The grandfather paradox is from time travel literature which states that a person who goes back in time can massively alter future events.

When a few of the 815 survivors time travel to Dharmaville in 1974, a young boy is already present on the island. His name was Ben Linus. He was an unhappy boy. His father was a drunk janitor who blamed his wife death on Ben. (She died during child birth). As a result, Ben and his father were never close. Ben was brought to the island by his father because he needed work. Ben became an introvert and apparently only had one friend in the island school. At some time, Ben began to see visions of his dead mother in the jungle. Ben became rebellious over the the Dharma rules, and he sought out to join the Others. He met Richard Alpert in the jungle, but Ben was told it was not time yet.

But whatever time line was supposed to happen, changed when the 815ers time traveled to 1974. During the encounter with Sayid in 1977, Ben was mortally wounded in the chest. Juliet could not do anything to save Ben. Jack refused to help, knowing what adult Ben would do to them after Flight 815 crashed on the island. So Juliet and Kate take it upon themselves to deliver bleeding Ben to Alpert. Alpert takes Ben, but tells them he would be "forever changed."  Ben is taken to the temple to be saved.

And here is begins the problem. Juliet, a medical doctor, could not save Ben from dying of his wounds. If Ben was taken to the temple, we have to assume that the same ceremony would have been performed by Dogen as he did on mortally wounded Sayid after the time skips stopped. When Sayid was treated in the temple pool, he died. But much later, he was reincarnated as a soul less Sayid who recognized his own internal darkness.

One has to assume that Ben also "died" in the temple, because medical science could not save him.  And if he died and then was "reincarnated," he also became evil. Now, some people will say that assumption is false. Ben was "saved" by the Others so he grew up as he normally did prior to the time skips. However, if as a boy being shot in 1977, Ben would have had to change his personality and outlook on life.

But another problem with the major time event is that Ben did not remember Sayid when Flight 815 crashed on the island. Would you not remember who shot you at point blank range? Now, some may argue that Ben would have not known of Sayid because the shooting did not take place until later in the series. But we are not talking about seasonal episode air dates as being relevant. The story stated Ben was shot in 1977. Then 30 years later, his killer returns to his island.
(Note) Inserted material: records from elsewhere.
(** A write is read back. *)
Lemma lookup_put_node_eq (fs fs' : node) (p : path) c :
  put_node fs p c = Some fs' → lookup_node fs' p = Some c.
Proof.
  revert fs fs'. induction p as [|a p IH]; intros fs fs'.
  - simpl. by intros [= ->].
  - destruct (decide (p = [])) as [->|Hne].
    + simpl. intros Hput. by rewrite (child_put_child_eq _ _ _ _ Hput).
    + rewrite put_node_deep by done.
      destruct (child fs a) as [n'|]; [|done].
      destruct (put_node n' p c) as [n''|] eqn:Hput; [|done].
      intros Hfs'. simpl. rewrite (child_put_child_eq _ _ _ _ Hfs').
      by apply (IH n').
Qed.

Lemma lookup_empty_dir (r : path) : r ≠ [] → lookup_node (Dir []) r = None.
Proof. by destruct r. Qed.

Lemma mkdir_ok (p : path) (fs fs' : node) :
  mkdir p fs = (Ok tt, fs') →
  lookup_node fs p = None ∧ put_node fs p (Dir []) = Some fs'.
Proof.
  unfold mkdir. destruct (lookup_node fs p); [done|].
  destruct (put_node fs p (Dir [])); [|done]. by intros [= <-].
Qed.

Lemma mkdir_raise (p : path) (fs fs' : node) exc :
  mkdir p fs = (Raise exc, fs') → fs' = fs.
Proof.
  unfold mkdir. destruct (lookup_node fs p); [by intros [= _ <-]|].
  destruct (put_node fs p (Dir [])); [done|]. by intros [= _ <-].
Qed.

(** A new directory is seen only from the paths that lead to it. *)
Lemma mkdir_frame (p q : path) (fs fs' : node) :
  mkdir p fs = (Ok tt, fs') → ¬ q `prefix_of` p →
  lookup_node fs' q = lookup_node fs q.
Proof.
  intros Hmk Hq. apply mkdir_ok in Hmk as [Hnone Hput].
  destruct (path_trichotomy p q) as [Hpre|[(r & Hr & ->)|Hdiv]]; [done| |].
  - rewrite !lookup_node_app, Hnone, (lookup_put_node_eq _ _ _ _ Hput).
    by apply lookup_empty_dir.
  - by apply (lookup_put_node_diverge _ _ _ _ _ Hdiv Hput).
Qed.

Lemma makedirs_frame (start rest q : path) (fs fs' : node) r :
  makedirs start rest fs = (r, fs') → ¬ q `prefix_of` (start ++ rest) →
  lookup_node fs' q = lookup_node fs q.
Proof.
  revert start fs. induction rest as [|name rest IH]; intros start fs; simpl.
  - by intros [= _ <-].
  - rewrite (cons_middle name start rest), app_assoc.
    destruct (lookup_node fs (start ++ [name])) as [[d|es]|] eqn:Hhere.
    + destruct rest; by intros [= _ <-].
    + apply IH.
    + destruct (mkdir (start ++ [name]) fs) as [[[]|exc] fs1] eqn:Hmk.
      * intros Hrun Hq. rewrite (IH _ _ Hrun Hq).
        apply (mkdir_frame _ _ _ _ Hmk). intros Hpre. apply Hq.
        etrans; [exact Hpre|]. by apply prefix_app_r.
      * intros [= _ <-] _. by apply mkdir_raise in Hmk as ->.
Qed.

(** [makedirs], when it returns, leaves a directory. *)
Lemma makedirs_ok_is_dir (start rest : path) (fs fs' : node) :
  makedirs start rest fs = (Ok tt, fs') →
  (∃ es, lookup_node fs start = Some (Dir es)) ∨ rest ≠ [] →
  ∃ es, lookup_node fs' (start ++ rest) = Some (Dir es).
Proof.
  revert start fs. induction rest as [|name rest IH]; intros start fs; simpl.
  - intros [= <-] [Hdir|?]; [|done]. by rewrite app_nil_r.
  - rewrite (cons_middle name start rest), app_assoc.
    destruct (lookup_node fs (start ++ [name])) as [[d|es]|] eqn:Hhere.
    + by destruct rest.
    + intros Hrun _. apply (IH _ _ Hrun). left. eauto.
    + destruct (mkdir (start ++ [name]) fs) as [[[]|exc] fs1] eqn:Hmk; [|done].
      intros Hrun _. apply (IH _ _ Hrun). left. exists [].
      apply mkdir_ok in Hmk as [_ Hput]. by apply (lookup_put_node_eq _ _ _ _ Hput).
Qed.

(** [makedirs] returns when it starts in a directory and meets no file. *)
Lemma makedirs_succeeds (start rest : path) (fs : node) :
  (∃ es, lookup_node fs start = Some (Dir es)) →
  (∀ p d, p `prefix_of` rest → lookup_node fs (start ++ p) ≠ Some (File d)) →
  ∃ fs', makedirs start rest fs = (Ok tt, fs').
Proof.
  revert start fs. induction rest as [|name rest IH]; intros start fs [es Hstart] Hfiles;
    simpl; [by eexists|].
  destruct (lookup_node fs (start ++ [name])) as [[d|es']|] eqn:Hhere.
  - exfalso. apply (Hfiles [name] d); [|done]. by apply prefix_cons, prefix_nil.
  - apply IH; [by eexists|]. intros p d Hp. rewrite <- app_assoc.
    apply Hfiles. by apply prefix_cons.
  - destruct (put_node_under fs start es name (Dir []) Hstart) as (fs1 & Hput & _).
    unfold mkdir. rewrite Hhere, Hput.
    apply IH.
    + exists []. by apply (lookup_put_node_eq _ _ _ _ Hput).
    + intros p d Hp. rewrite lookup_node_app, (lookup_put_node_eq _ _ _ _ Hput).
      destruct p; [done|]. done.
Qed.


(** What [shutil_move] touches, whatever the outcome. *)
Lemma shutil_move_frame (src dst q : path) (fs fs' : node) o :
  shutil_move src dst fs = (o, fs') →
  diverge src q → diverge (dst ++ [basename src]) q →
  lookup_node fs' q = lookup_node fs q.
Proof.
  unfold shutil_move. case_bool_decide; [by intros [= _ <-]|].
  destruct (lookup_node fs (dst ++ [basename src])); [by intros [= _ <-]|].
  destruct (lookup_node fs src) as [n|]; [|by intros [= _ <-]].
  case_bool_decide; [by intros [= _ <-]|].
  destruct (put_node _ _ n) as [fs1|] eqn:Hput; [|by intros [= _ <-]].
  intros [= _ <-] Hsrc Hdst.
  rewrite (lookup_put_node_diverge _ _ _ _ _ Hdst Hput).
  by apply lookup_remove_node_diverge.
Qed.

(** A move that returns, from a staging folder into a directory that lies
    apart from it. *)
Lemma shutil_move_returned (S D : path) (f : string) (fs fs' : node) es :
  diverge S D →
  lookup_node fs D = Some (Dir es) →
  shutil_move (S ++ [f]) D fs = (Returned, fs') →
  ∃ n es',
    lookup_node fs (S ++ [f]) = Some n
    ∧ lookup_node fs (D ++ [f]) = None
    ∧ lookup_node fs' (D ++ [f]) = Some n
    ∧ lookup_node fs' (S ++ [f]) = None
    ∧ lookup_node fs' D = Some (Dir es').
Proof.
  intros Hdiv HD. unfold shutil_move. rewrite basename_snoc.
  assert (diverge (S ++ [f]) D) as Hsrc.
  { rewrite <- (app_nil_r D). by apply diverge_app. }
  case_bool_decide as Heq; [by apply diverge_ne in Hsrc|].
  destruct (lookup_node fs (D ++ [f])) eqn:Hdst; [done|].
  destruct (lookup_node fs (S ++ [f])) as [n|] eqn:Hn; [|done].
  case_bool_decide as Hpre; [done|].
  destruct (put_node _ _ n) as [fs1|] eqn:Hput; [|done].
  intros [= <-].
  assert (lookup_node (remove_node fs (S ++ [f])) D = Some (Dir es)) as HD'.
  { by rewrite lookup_remove_node_diverge. }
  destruct (put_node_under _ _ _ f n HD') as (fs2 & Hput' & Hl).
  rewrite Hput in Hput'. injection Hput' as <-.
  destruct (put_child_is_Some es f n) as [es' Hes'].
  exists n, es'. repeat split; try done.
  - by apply (lookup_put_node_eq _ _ _ _ Hput).
  - assert (diverge (D ++ [f]) (S ++ [f])) as Hds
      by (by apply diverge_sym, diverge_app).
    rewrite (lookup_put_node_diverge _ _ _ _ _ Hds Hput).
    apply lookup_remove_node_self. by destruct S.
  - by rewrite Hl.
Qed.

(** A move of a staged node into a directory where its name is free. *)
Lemma shutil_move_succeeds (S D : path) (f : string) (fs : node) n es :
  diverge S D →
  lookup_node fs D = Some (Dir es) →
  lookup_node fs (S ++ [f]) = Some n →
  lookup_node fs (D ++ [f]) = None →
  ∃ fs', shutil_move (S ++ [f]) D fs = (Returned, fs').
Proof.
  intros Hdiv HD Hn Hfree. unfold shutil_move. rewrite basename_snoc, Hfree, Hn.
  assert (diverge (S ++ [f]) D) as Hsrc.
  { rewrite <- (app_nil_r D). by apply diverge_app. }
  case_bool_decide as Heq; [by apply diverge_ne in Hsrc|].
  case_bool_decide as Hpre.
  { by apply diverge_sym, diverge_not_prefix in Hsrc. }
  assert (lookup_node (remove_node fs (S ++ [f])) D = Some (Dir es)) as HD'.
  { by rewrite lookup_remove_node_diverge. }
  destruct (put_node_under _ _ _ f n HD') as (fs2 & -> & _). by eexists.
Qed.

End MoveTreeFacts.

(** ** Filing the uploads: the loop *)

Section MoveFacts.
Context `{Collaborators}.


Lemma diverge_snoc_ne (p : path) (f g : string) (r : path) :
  f ≠ g → diverge (p ++ [f]) (p ++ g :: r).
Proof. intros Hfg. by exists p, f, g, [], r. Qed.

Lemma diverge_snoc (p q : path) (f g : string) :
  diverge p q → diverge (p ++ [f]) (q ++ [g]).
Proof. apply diverge_app. Qed.

(** The loop of [move_feature_models] touches the staged nodes and their
    places in the destination only. *)
Lemma move_each_frame (S D : path) (l : list FeatureModel) (fs fs' : node) o q :
  move_each l (λ fm, shutil_move (S ++ [uvl_filename_of fm]) D) fs = (o, fs') →
  (∀ f, In f (uvl_filename_of <$> l) →
        diverge (S ++ [f]) q ∧ diverge (D ++ [f]) q) →
  lookup_node fs' q = lookup_node fs q.
Proof.
  revert fs. induction l as [|fm l IH]; intros fs; simpl.
  - by intros [= _ <-].
  - destruct (shutil_move _ D fs) as [o1 fs1] eqn:Hmove.
    intros Hrun Hq.
    assert (lookup_node fs1 q = lookup_node fs q) as Hstep.
    { destruct (Hq (uvl_filename_of fm)) as [Hs Hd]; [by left|].
      apply (shutil_move_frame _ _ _ _ _ _ Hmove); [done|].
      by rewrite basename_snoc. }
    destruct o1; [|by injection Hrun as _ <-..].
    rewrite <- Hstep. apply (IH _ Hrun). intros f Hf. apply Hq. by right.
Qed.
Ben knows just about everything about the island, so his boyhood memories would not have been erased. He began the Other's spy within the Dharma group. He rose up to take command of the Others by purging the Dharma people with poison gas. He should have known about Sayid.
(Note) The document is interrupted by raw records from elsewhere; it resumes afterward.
(* ===== verification/GoLib.v ===== *)
(** * The parts of Go's standard library the node relies on

    [path.Clean] and [path.Join] (used to build database keys), [encoding/hex] and
    the [%x] verb, [encoding/binary] with its panics, and decimal [big.Int]
    parsing.  They are part of the language's library, so they are modelled by
    executable functions. *)

From stdpp Require Import base option list strings pretty.
From Stdlib Require Import Ascii String ZArith Lia.
From S2P Require Import Prelude GoMonad.

(** ** path *)

Definition slash : ascii := "/"%char.

(** The elements between slashes, empty ones included. *)
Fixpoint split_on (sep : ascii) (s : string) : list string :=
  match s with
  | EmptyString => [""]
  | String c s' =>
      if bool_decide (c = sep) then "" :: split_on sep s'
      else match split_on sep s' with
           | [] => [String c ""]
           | x :: xs => String c x :: xs
           end
  end.

Fixpoint join_with (sep : string) (l : list string) : string :=
  match l with
  | [] => ""
  | [x] => x
  | x :: l' => x +:+ sep +:+ join_with sep l'
  end.

(** One pass over the elements with a stack of the kept ones, innermost first. *)
Fixpoint clean_elems (rooted : bool) (kept : list string) (l : list string) : list string :=
  match l with
  | [] => rev kept
  | x :: l' =>
      if bool_decide (x = "") || bool_decide (x = ".") then clean_elems rooted kept l'
      else if bool_decide (x = "..") then
        match kept with
        | y :: ys =>
            if bool_decide (y = "..") then clean_elems rooted (".." :: kept) l'
            else clean_elems rooted ys l'
        | [] => if rooted then clean_elems rooted [] l' else clean_elems rooted [".."] l'
        end
      else clean_elems rooted (x :: kept) l'
  end.

Definition path_Clean (p : string) : string :=
  let rooted := match p with String c _ => bool_decide (c = slash) | _ => false end in
  let body := join_with "/" (clean_elems rooted [] (split_on slash p)) in
  if rooted then "/" +:+ body
  else if bool_decide (body = "") then "." else body.

Definition path_Join (l : list string) : string :=
  match List.filter (fun x => negb (bool_decide (x = ""))) l with
  | [] => ""
  | l' => path_Clean (join_with "/" l')
  end.

Example path_Clean_ex1 : path_Clean "a//b/../c/." = "a/c". Proof. reflexivity. Qed.
Example path_Clean_ex2 : path_Clean "/../a" = "/a". Proof. reflexivity. Qed.
Example path_Clean_ex3 : path_Clean "" = ".". Proof. reflexivity. Qed.
Example path_Clean_ex4 : path_Clean "../../x/" = "../../x". Proof. reflexivity. Qed.
Example path_Join_ex1 : path_Join ["m"; "v"] = "m/v". Proof. reflexivity. Qed.
Example path_Join_ex2 : path_Join ["s"; "votes/../x"] = "s/x". Proof. reflexivity. Qed.

(** A path element that [Clean] leaves alone: not empty, no slash, not a dot name. *)
Definition plain_elem (s : string) : bool :=
  negb (bool_decide (s = "")) && negb (bool_decide (s = ".")) && negb (bool_decide (s = ".."))
  && bool_decide (split_on slash s = [s]).

Lemma split_on_plain s t :
  split_on slash s = [s] -> split_on slash (s +:+ String slash t) = s :: split_on slash t.
Proof.
  revert t. induction s as [|c s IH]; intros t; [done|].
  cbn [split_on String.append]. case_bool_decide as Hc.
  { subst. by intros [=]. }
  destruct (split_on slash s) as [|x xs] eqn:E; [intros [= ->]|intros [= -> ->]].
  - (* the split of a string is never empty *)
    destruct s; simpl in E; [done|]. case_bool_decide; [done|]. by destruct (split_on slash s).
  - by rewrite IH.
Qed.

(** Joining two plain elements puts one slash between them. *)
Lemma path_Join_plain a b :
  plain_elem a = true -> plain_elem b = true -> path_Join [a; b] = a +:+ "/" +:+ b.
Proof.
  unfold plain_elem. intros Ha Hb.
  repeat (apply andb_prop in Ha as [Ha ?]; apply andb_prop in Hb as [Hb ?]).
  repeat match goal with
  | H : negb (bool_decide _) = true |- _ => apply negb_true_iff, bool_decide_eq_false in H
  | H : bool_decide _ = true |- _ => apply bool_decide_eq_true in H
  end.
  unfold path_Join. cbn [List.filter]. rewrite !bool_decide_eq_false_2 by done.
  cbn [negb join_with]. unfold path_Clean.
  assert (Hsplit : split_on slash (a +:+ "/" +:+ b) = [a; b]).
  { change ("/" +:+ b) with (String slash b). rewrite split_on_plain by done. congruence. }
  assert (Hroot : match a +:+ "/" +:+ b with
                  | EmptyString => false | String c _ => bool_decide (c = slash) end = false).
  { destruct a as [|c a]; [done|]. cbn [String.append].
    apply bool_decide_eq_false_2. intros ->.
    match goal with H : split_on slash (String slash a) = _ |- _ => simpl in H; congruence end. }
  rewrite Hroot, Hsplit. cbn [clean_elems].
  rewrite (bool_decide_eq_false_2 (a = "")), (bool_decide_eq_false_2 (a = ".")),
    (bool_decide_eq_false_2 (a = "..")), (bool_decide_eq_false_2 (b = "")),
    (bool_decide_eq_false_2 (b = ".")), (bool_decide_eq_false_2 (b = "..")) by done.
  cbn [orb rev app join_with].
  rewrite bool_decide_eq_false_2; [done|]. by destruct a.
Qed.

(** ** encoding/hex and the verb [%x] *)

Definition hex_digit (z : Z) : ascii :=
  if z <? 10 then byte_of (48 + z) else byte_of (87 + z).

Fixpoint hex_encode (b : bytes) : string :=
  match b with
  | EmptyString => ""
  | String c b' =>
      String (hex_digit (byte_val c / 16)) (String (hex_digit (byte_val c mod 16)) (hex_encode b'))
  end.

Definition hex_val (c : ascii) : option Z :=
  let v := byte_val c in
  if (48 <=? v) && (v <=? 57) then Some (v - 48)
  else if (97 <=? v) && (v <=? 102) then Some (v - 87)
  else if (65 <=? v) && (v <=? 70) then Some (v - 55)
  else None.

(** [hex.DecodeString]: an odd length or a non-digit is an error. *)
Fixpoint hex_decode (s : string) : option bytes :=
  match s with
  | EmptyString => Some ""
  | String c1 (String c2 s') =>
      v1 ← hex_val c1; v2 ← hex_val c2; b ← hex_decode s'; Some (String (byte_of (16 * v1 + v2)) b)
  | _ => None
  end.

Lemma hex_val_digit z : 0 <= z < 16 -> hex_val (hex_digit z) = Some z.
Proof.
  intros H. assert (z = 0 \/ z = 1 \/ z = 2 \/ z = 3 \/ z = 4 \/ z = 5 \/ z = 6 \/ z = 7 \/ z = 8
    \/ z = 9 \/ z = 10 \/ z = 11 \/ z = 12 \/ z = 13 \/ z = 14 \/ z = 15) as Hz by lia.
  repeat destruct Hz as [-> | Hz]; try reflexivity. subst. reflexivity.
Qed.

Lemma hex_decode_encode b : hex_decode (hex_encode b) = Some b.
Proof.
  induction b as [|c b IH]; [done|].
  pose proof (byte_val_range c). cbn [hex_encode hex_decode].
  rewrite (hex_val_digit (byte_val c / 16))
    by (split; [apply Z.div_pos; lia | apply Z.div_lt_upper_bound; lia]).
  rewrite (hex_val_digit (byte_val c mod 16)) by (apply Z.mod_pos_bound; lia).
  simpl. rewrite IH. simpl. do 2 f_equal.
  rewrite <- (byte_of_val c) at 3. f_equal.
  rewrite <- Z.div_mod by lia. done.
Qed.

Lemma hex_encode_inj a b : hex_encode a = hex_encode b -> a = b.
Proof. intros H. apply (f_equal hex_decode) in H. rewrite !hex_decode_encode in H. congruence. Qed.

Lemma length_hex_encode b : String.length (hex_encode b) = (2 * String.length b)%nat.
Proof. induction b; simpl; lia. Qed.

(** ** encoding/binary *)

Definition LittleEndian_PutUint64 (z : Z) : bytes := le_bytes 8 z.
Definition LittleEndian_PutUint32 (z : Z) : bytes := le_bytes 4 z.

Definition LittleEndian_Uint64 (b : bytes) : outcome Z :=
  if (String.length b <? 8)%nat then Panic "index out of range" else Ok (le_val (btake 8 b)).
Definition LittleEndian_Uint32 (b : bytes) : outcome Z :=
  if (String.length b <? 4)%nat then Panic "index out of range" else Ok (le_val (btake 4 b)).

Lemma LittleEndian_Uint64_Put z :
  is_u64 z -> LittleEndian_Uint64 (LittleEndian_PutUint64 z) = Ok z.
Proof.
  intros Hz. unfold LittleEndian_Uint64, LittleEndian_PutUint64.
  rewrite length_le_bytes. cbn [Nat.ltb Nat.leb]. rewrite btake_all by apply length_le_bytes.
  rewrite le_val_bytes. f_equal. apply Z.mod_small, Hz.
Qed.

Lemma LittleEndian_Uint32_Put z :
  is_u32 z -> LittleEndian_Uint32 (LittleEndian_PutUint32 z) = Ok z.
Proof.
  intros Hz. unfold LittleEndian_Uint32, LittleEndian_PutUint32.
  rewrite length_le_bytes. cbn [Nat.ltb Nat.leb]. rewrite btake_all by apply length_le_bytes.
  rewrite le_val_bytes. f_equal. apply Z.mod_small, Hz.
Qed.

(** ** math/big *)

(** [big.Int.Bytes]: the minimal big-endian form of the absolute value. *)
Fixpoint trim_zeros (b : bytes) : bytes :=
  match b with
  | String c b' => if byte_val c =? 0 then trim_zeros b' else b
  | EmptyString => ""
  end.

Definition big_width (z : Z) : nat := S (Z.to_nat (Z.log2 (Z.abs z) / 8)).
Definition big_Bytes (z : Z) : bytes := trim_zeros (be_bytes (big_width z) (Z.abs z)).
Definition big_SetBytes (b : bytes) : Z := be_val b.

Lemma be_val_acc_trim b : be_val_acc 0 (trim_zeros b) = be_val_acc 0 b.
Proof.
  induction b as [|c b IH]; [done|]. cbn [trim_zeros be_val_acc].
  destruct (Z.eqb_spec (byte_val c) 0) as [E|E]; [|done].
  rewrite E. exact IH.
Qed.

(** A non-negative integer survives [Bytes] then [SetBytes]. *)
Lemma big_SetBytes_Bytes z : 0 <= z -> big_SetBytes (big_Bytes z) = z.
Proof.
  intros Hz. unfold big_SetBytes, big_Bytes, be_val. rewrite be_val_acc_trim.
  fold (be_val (be_bytes (big_width z) (Z.abs z))).
  rewrite be_val_bytes, Z.abs_eq by done. apply Z.mod_small. split; [done|].
  unfold big_width. rewrite Z.abs_eq by done.
  destruct (Z.eq_dec z 0) as [->|Hnz]; [reflexivity|].
  pose proof (Z.log2_nonneg z). pose proof (Z.log2_spec z ltac:(lia)) as [_ Hlt].
  pose proof (Z.div_pos (Z.log2 z) 8 ltac:(lia) ltac:(lia)).
  rewrite Nat2Z.inj_succ, Z2Nat.id by lia.
  replace 256 with (2 ^ 8) by reflexivity. rewrite <- Z.pow_mul_r by lia.
  eapply Z.lt_le_trans; [exact Hlt|]. apply Z.pow_le_mono_r; [lia|].
  pose proof (Z.mod_pos_bound (Z.log2 z) 8 ltac:(lia)).
  pose proof (Z.div_mod (Z.log2 z) 8 ltac:(lia)). lia.
Qed.

Definition dec_val (c : ascii) : option Z :=
  let v := byte_val c in if (48 <=? v) && (v <=? 57) then Some (v - 48) else None.

Fixpoint dec_parse (acc : Z) (s : string) : option Z :=
  match s with
  | EmptyString => Some acc
  | String c s' => d ← dec_val c; dec_parse (10 * acc + d) s'
  end.

(** [new(big.Int).SetString(s, 10)]: an optional sign and at least one digit. *)
Definition big_SetString10 (s : string) : option Z :=
  match s with
  | EmptyString => None
  | String c s' =>
      if bool_decide (c = "-"%char) then
        match s' with EmptyString => None | _ => Z.opp <$> dec_parse 0 s' end
      else if bool_decide (c = "+"%char) then
        match s' with EmptyString => None | _ => dec_parse 0 s' end
      else dec_parse 0 s
  end.

(** ** Slices *)

(** [b[i] = v], for an index in range. *)
Definition set_octet (i : nat) (v : Z) (b : bytes) : bytes :=
  btake i b +:+ String (byte_of v) (bdrop (S i) b).

(** [l[i]] and [l[i] = x]; an index out of range is a panic. *)
Definition slice_get {A} (l : list A) (i : Z) : outcome A :=
  if i <? 0 then Panic "index out of range"
  else match l !! Z.to_nat i with Some x => Ok x | None => Panic "index out of range" end.

Definition slice_set {A} (l : list A) (i : Z) (x : A) : outcome (list A) :=
  if (0 <=? i) && (i <? Z.of_nat (List.length l)) then Ok (<[Z.to_nat i := x]> l)
  else Panic "index out of range".

(** Dereference of a pointer. *)
Definition deref {A} (p : option A) : outcome A :=
  match p with Some x => Ok x | None => Panic "nil pointer dereference" end.

Lemma slice_set_Ok {A} (l : list A) i x l' :
  slice_set l i x = Ok l' <->
  0 <= i < Z.of_nat (List.length l) /\ l' = <[Z.to_nat i := x]> l.
Proof.
  unfold slice_set. destruct (Z.leb_spec 0 i), (Z.ltb_spec i (Z.of_nat (List.length l))); simpl;
    split; try (intros [=]; subst); try (intros [? ->]); auto; lia.
Qed.

Lemma slice_set_panics {A} (l : list A) i x :
  Z.of_nat (List.length l) <= i -> is_panic (slice_set l i x) = true.
Proof.
  intros Hi. unfold slice_set. destruct (Z.ltb_spec i (Z.of_nat (List.length l))); [lia|].
  by rewrite andb_false_r.
Qed.

Lemma deref_Ok {A} (p : option A) x : deref p = Ok x <-> p = Some x.
Proof. destruct p; simpl; split; by intros [= ->]. Qed.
Further, if Ben died in 1977, there would have been no Ben led Dharma group bent on kidnapping and terrorizing the 815 survivors.
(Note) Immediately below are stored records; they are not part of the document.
(** What the callers rely on, for the keys and values they use: a write is refused only because
    the transaction is full.  Badger also refuses an empty key and keys or values above its
    limits; the laws are about databases where the keys that are written are not of these. *)
Class DatabaseLaws : Prop := {
  db_WriteTx_spec d k : tx_base (db_WriteTx d) k = contents d k /\ tx_writes (db_WriteTx d) k = None;
  db_WriteTx_clean d : tx_clean (db_WriteTx d) d;
  (** a read of a key that nobody else has changed *)
  tx_Get_spec k d t :
    contents d k = tx_base t k ->
    (tx_Get k d t).2 = match overlay (tx_writes t) (tx_base t) k with Some v => Ok v | None => Err ErrKeyNotFound end;
  tx_Get_same k d t k' :
    tx_base (tx_Get k d t).1 k' = tx_base t k' /\ tx_writes (tx_Get k d t).1 k' = tx_writes t k';
  tx_Get_clean k d t : contents d k = tx_base t k -> tx_clean t d -> tx_clean (tx_Get k d t).1 d;
  tx_Set_spec k v t : wrote k (Some v) t (tx_Set k v t);
  tx_Delete_spec k t : wrote k None t (tx_Delete k t);
  (** one write always fits *)
  tx_Set_fits k v ks d : (tx_Set k v (after_reads ks d)).2 = Ok tt;
  tx_Delete_fits k ks d : (tx_Delete k (after_reads ks d)).2 = Ok tt;
  tx_Apply_spec other t :
    ((tx_Apply other t).2 = Ok tt /\
     (forall k, tx_writes (tx_Apply other t).1 k = match tx_writes other k with Some v => Some v | None => tx_writes t k end) /\
     (forall k, tx_base (tx_Apply other t).1 k = tx_base t k)) \/
    (tx_Apply other t).2 = Err ErrTxnTooBig;
  (** a commit fails only on a conflict *)
  tx_Commit_spec t d :
    tx_clean t d ->
    (tx_Commit t d).2 = Ok tt /\ forall k, contents (tx_Commit t d).1 k = overlay (tx_writes t) (contents d) k;
  db_Iterate_spec prefix d :
    exists l : list (bytes * bytes),
      db_Iterate prefix d = (fun '(rest, v) => (iter_key prefix rest, v)) <$> l /\
      StronglySorted (fun a b => bytes_le a.1 b.1 = true) l /\ NoDup l.*1 /\
      forall rest v, (rest, v) ∈ l <-> contents d (prefix +:+ rest) = Some v
}.
End laws.
Arguments DatabaseLaws D T {_ _}.

(** Transactions that write other keys do not make a conflict. *)
Class ConflictLaws (D T : Type) `{DatabaseLaws D T} := {
  tx_reads : T -> bytes -> Prop;
  db_WriteTx_reads d k : ~ tx_reads (db_WriteTx d) k;
  tx_Get_reads k d t k' : tx_reads (tx_Get k d t).1 k' -> tx_reads t k' \/ k' = k;
  tx_Set_reads k v t k' : tx_reads (tx_Set k v t).1 k' -> tx_reads t k';
  tx_Delete_reads k t k' : tx_reads (tx_Delete k t).1 k' -> tx_reads t k';
  tx_Commit_clean t t' d :
    tx_clean t d -> tx_clean t' d -> (forall k, tx_writes t' k <> None -> ~ tx_reads t k) ->
    tx_clean t (tx_Commit t' d).1
}.

(** ** A prefixed database *)

Definition prefixSlice (prefix v : bytes) : bytes := prefix +:+ v.

(** [bytes.TrimPrefix]. *)
Definition TrimPrefix (s prefix : bytes) : bytes := default s (strip_prefix prefix s).

Section prefixed.
Context {D T : Type} `{Database D T} (prefix : bytes).

Definition Prefixed_WriteTx (d : D) : T := db_WriteTx d.
Definition Prefixed_Get (key : bytes) (d : D) (t : T) : T * outcome bytes := tx_Get (prefixSlice prefix key) d t.
Definition Prefixed_Set (key value : bytes) (t : T) : T * outcome unit := tx_Set (prefixSlice prefix key) value t.
Definition Prefixed_Delete (key : bytes) (t : T) : T * outcome unit := tx_Delete (prefixSlice prefix key) t.
Definition Prefixed_Apply (other t : T) : T * outcome unit := tx_Apply other t.
Definition Prefixed_Commit (t : T) (d : D) : D * outcome unit := tx_Commit t d.
Definition Prefixed_Iterate (p : bytes) (d : D) : list (bytes * bytes) :=
  (fun '(key, value) => (TrimPrefix key prefix, value)) <$> db_Iterate (prefixSlice prefix p) d.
Another problem is what did Ben become after the temple ritual. Clearly, if he followed Sayid's path, Ben was a soul less being - - - which could have been manipulated by Jacob or MIB. But then again, why did Ben get a second chance at life when the other people on the island did not? Or did the temple waters actually create a new smoke monster in the form of Ben?

It set into motion the same type of mass destruction we have seen other smoke monsters, like Crazy Mother, do to inhabitants on the island.

The writers cannot give us a grandfather paradox moment and not explain why there was no consequences in the future.